October 17, 1979 8:30 pm (ET) at Memorial Stadium in Baltimore, Maryland 59 °F (15 °C), mostly cloudy
| Team | 1 | 2 | 3 | 4 | 5 | 6 | 7 | 8 | 9 | R | H | E |
| Pittsburgh | 0 | 0 | 0 | 0 | 0 | 2 | 0 | 0 | 2 | 4 | 10 | 0 |
| Baltimore | 0 | 0 | 1 | 0 | 0 | 0 | 0 | 0 | 0 | 1 | 4 | 2 |
WP: Grant Jackson (1–0) LP: Scott McGregor (1–1) Sv: Kent Tekulve (3) Home runs: PIT: Willie Stargell (3) BAL: Rich Dauer (1)

==Composite box==
1979 World Series (4–3): Pittsburgh Pirates (N.L.) over Baltimore Orioles (A.L.)

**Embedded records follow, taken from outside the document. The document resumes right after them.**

(** * Deployment configuration loader of the tile-server CDK application

    A shallow embedding of [cdk/bin/deployment/load-deployment.ts]
    (validators and [loadDeploymentConfig]) and of the configuration value
    classes it builds ([BaseConfig], [NetworkConfig], [TestConfig],
    [TestImageryConfig], [DataplaneConfig]), with the properties of the
    loader stated and proved over the embedding.

    JavaScript data is modelled as follows.
    - A string is its sequence of UTF-16 code units ([list N]).
    - A number is a rational, an infinity or NaN; every IEEE double is one of
      these and [<] / [>] on doubles agree with the order used here.
    - An object is a finite map from property names to values, an array a
      list of values.  The accessor [__proto__] of [Object.prototype] is not
      modelled: every key is an ordinary data property.
    - A thrown exception is the [Throw] case of [result]. *)

From Stdlib Require Import QArith Ascii String.
From stdpp Require Import gmap strings list fin_maps pretty.
(** The two outcomes of an iteration. *)
Lemma top_words_iter_cases (sorted_set : SortedCollection.t string) (top : list string) :
  top_words_iter sorted_set top =
     (candidate sorted_set,
      Some (TopWords (SortedCollection.__len__ sorted_set) (candidate sorted_set)))
  \/ top_words_iter sorted_set top = (top, None).
Proof.
  unfold top_words_iter.
  destruct (decide (0 < SortedCollection.__len__ sorted_set)); [|right; reflexivity].
  destruct (zero_in _); [left | right]; reflexivity.
Qed.

(** The test of an iteration, on any collection and any [top]: it logs a
    report, and takes the candidate as the new [top], exactly when some word
    of the candidate is not in [top]; otherwise it logs nothing and keeps
    [top]. *)
Theorem top_words_reports (sorted_set : SortedCollection.t string) (top : list string) :
  ((exists record, (top_words_iter sorted_set top).2 = Some record) <->
   (exists item, item ∈ candidate sorted_set /\ item ∉ top)) /\
  (top_words_iter sorted_set top =
     (candidate sorted_set,
      Some (TopWords (SortedCollection.__len__ sorted_set) (candidate sorted_set)))
   \/ top_words_iter sorted_set top = (top, None)).
Proof.
  unfold top_words_iter.
  destruct (decide (0 < SortedCollection.__len__ sorted_set)) as [Hpos|Hz].
  - destruct (zero_in _) eqn:Hflag; simpl.
    + split; [|left; reflexivity]. split; [|eauto].
      intros _. apply zero_in_flags. exact Hflag.
    + split; [|right; reflexivity]. split; [intros [r Hr]; discriminate|].
      intros H. apply zero_in_flags in H. congruence.
  - split; [|right; reflexivity]. simpl.
    split; [intros [r Hr]; discriminate|].
    rewrite candidate_empty by lia. intros (item & Hin & _).
    apply elem_of_nil in Hin. contradiction.
Qed.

| Team | 1 | 2 | 3 | 4 | 5 | 6 | 7 | 8 | 9 | R | H | E |
| Pittsburgh Pirates | 1 | 8 | 0 | 1 | 1 | 8 | 4 | 6 | 3 | 32 | 81 | 9 |
| Baltimore Orioles | 5 | 1 | 6 | 5 | 1 | 1 | 1 | 6 | 0 | 26 | 54 | 9 |
Total attendance: 367,597 Average attendance: 52,514 Winning player's share: $28,264 Losing player's share: $22,114

==Records==
- Five Pirates had ten or more hits in this series, a World Series record. Phil Garner and Willie Stargell had twelve hits each, Omar Moreno eleven, and Tim Foli and Dave Parker each had ten. Bill Madlock had nine. The Orioles set a record for most pitchers used in a single inning (five).

==Uniforms==
The Pirates wore four different uniform combinations during the series:
- gold cap, black jersey, and gold pants for Games 1 and 5
- black cap, gold jersey, and black pants for Games 2, 6, and 7
- black cap and solid white pinstriped uniform for Game 3
- black cap and solid gold uniform for Game 4.

The Orioles wore three different uniform combinations of their own:
- white cap, orange jersey, and white pants for Games 1 and 7
- white cap, white jersey, and white pants for Games 2 and 6
- white cap, grey jersey, and grey pants for Games 3, 4 and 5

==Broadcasting==
The series was televised by ABC, with play-by-play announcers Keith Jackson in Baltimore and Al Michaels in Pittsburgh, and color commentators Howard Cosell and Don Drysdale. The ABC broadcast was also shown on the Orioles' and Pirates' respective local television outlets, both of them CBS affiliates: WMAR-TV in Baltimore and KDKA-TV in Pittsburgh, in addition to ABC's own local affiliates WJZ-TV and WTAE-TV. In 2006, a DVD box set featuring the complete ABC telecasts of all seven games was issued by Major League Baseball and A&E Home Video.

CBS Radio carried the series with Vin Scully on play-by-play and Sparky Anderson on color commentary. This was the first World Series since the start of the television era for which the local announcers of the participating teams were not involved in the play-calling for any national broadcast on either television or radio.